# HOW TO COMPLETE THIS TASK:
Give back every line of the material below that has the string "unfold".

# RECORDS FOR THE EXERCISE:

———

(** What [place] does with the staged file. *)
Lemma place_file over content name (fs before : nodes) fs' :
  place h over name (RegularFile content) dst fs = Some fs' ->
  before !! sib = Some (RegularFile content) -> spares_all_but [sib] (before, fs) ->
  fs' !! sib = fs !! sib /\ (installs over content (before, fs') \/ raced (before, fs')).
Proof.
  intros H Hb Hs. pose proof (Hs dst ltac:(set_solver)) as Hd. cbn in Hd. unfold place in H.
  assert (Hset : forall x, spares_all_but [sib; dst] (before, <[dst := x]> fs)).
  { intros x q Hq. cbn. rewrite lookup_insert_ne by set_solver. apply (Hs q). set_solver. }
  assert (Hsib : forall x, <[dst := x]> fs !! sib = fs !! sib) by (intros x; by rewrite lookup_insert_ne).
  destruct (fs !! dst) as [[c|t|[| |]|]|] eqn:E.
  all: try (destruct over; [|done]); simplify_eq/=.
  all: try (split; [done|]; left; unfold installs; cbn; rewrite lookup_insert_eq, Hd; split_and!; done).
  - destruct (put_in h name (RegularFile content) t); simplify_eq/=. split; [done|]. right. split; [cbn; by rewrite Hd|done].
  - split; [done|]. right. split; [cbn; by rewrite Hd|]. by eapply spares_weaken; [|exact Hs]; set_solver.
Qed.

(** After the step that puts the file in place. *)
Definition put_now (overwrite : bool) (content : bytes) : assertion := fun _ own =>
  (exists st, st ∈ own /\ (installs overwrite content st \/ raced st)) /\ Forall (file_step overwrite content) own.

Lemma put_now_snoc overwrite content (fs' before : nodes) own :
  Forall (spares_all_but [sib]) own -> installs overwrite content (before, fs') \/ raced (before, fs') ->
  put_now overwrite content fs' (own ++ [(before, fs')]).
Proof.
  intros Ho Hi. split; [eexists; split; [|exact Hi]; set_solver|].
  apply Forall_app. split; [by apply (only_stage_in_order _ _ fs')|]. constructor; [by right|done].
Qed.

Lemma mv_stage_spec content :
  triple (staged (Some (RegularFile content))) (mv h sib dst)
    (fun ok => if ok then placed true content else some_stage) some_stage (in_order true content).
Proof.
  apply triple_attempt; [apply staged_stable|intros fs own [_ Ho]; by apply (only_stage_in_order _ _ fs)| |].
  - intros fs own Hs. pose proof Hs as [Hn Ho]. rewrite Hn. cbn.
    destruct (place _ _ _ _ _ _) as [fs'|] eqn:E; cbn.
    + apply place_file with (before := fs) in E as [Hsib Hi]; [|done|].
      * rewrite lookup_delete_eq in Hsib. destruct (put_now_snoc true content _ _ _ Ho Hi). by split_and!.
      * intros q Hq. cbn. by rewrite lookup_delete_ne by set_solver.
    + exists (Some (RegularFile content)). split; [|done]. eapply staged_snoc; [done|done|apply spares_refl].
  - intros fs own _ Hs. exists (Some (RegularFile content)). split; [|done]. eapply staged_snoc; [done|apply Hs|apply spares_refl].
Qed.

———

# ANSWER FOR THE TASK:
  intros H Hb Hs. pose proof (Hs dst ltac:(set_solver)) as Hd. cbn in Hd. unfold place in H.
  all: try (split; [done|]; left; unfold installs; cbn; rewrite lookup_insert_eq, Hd; split_and!; done).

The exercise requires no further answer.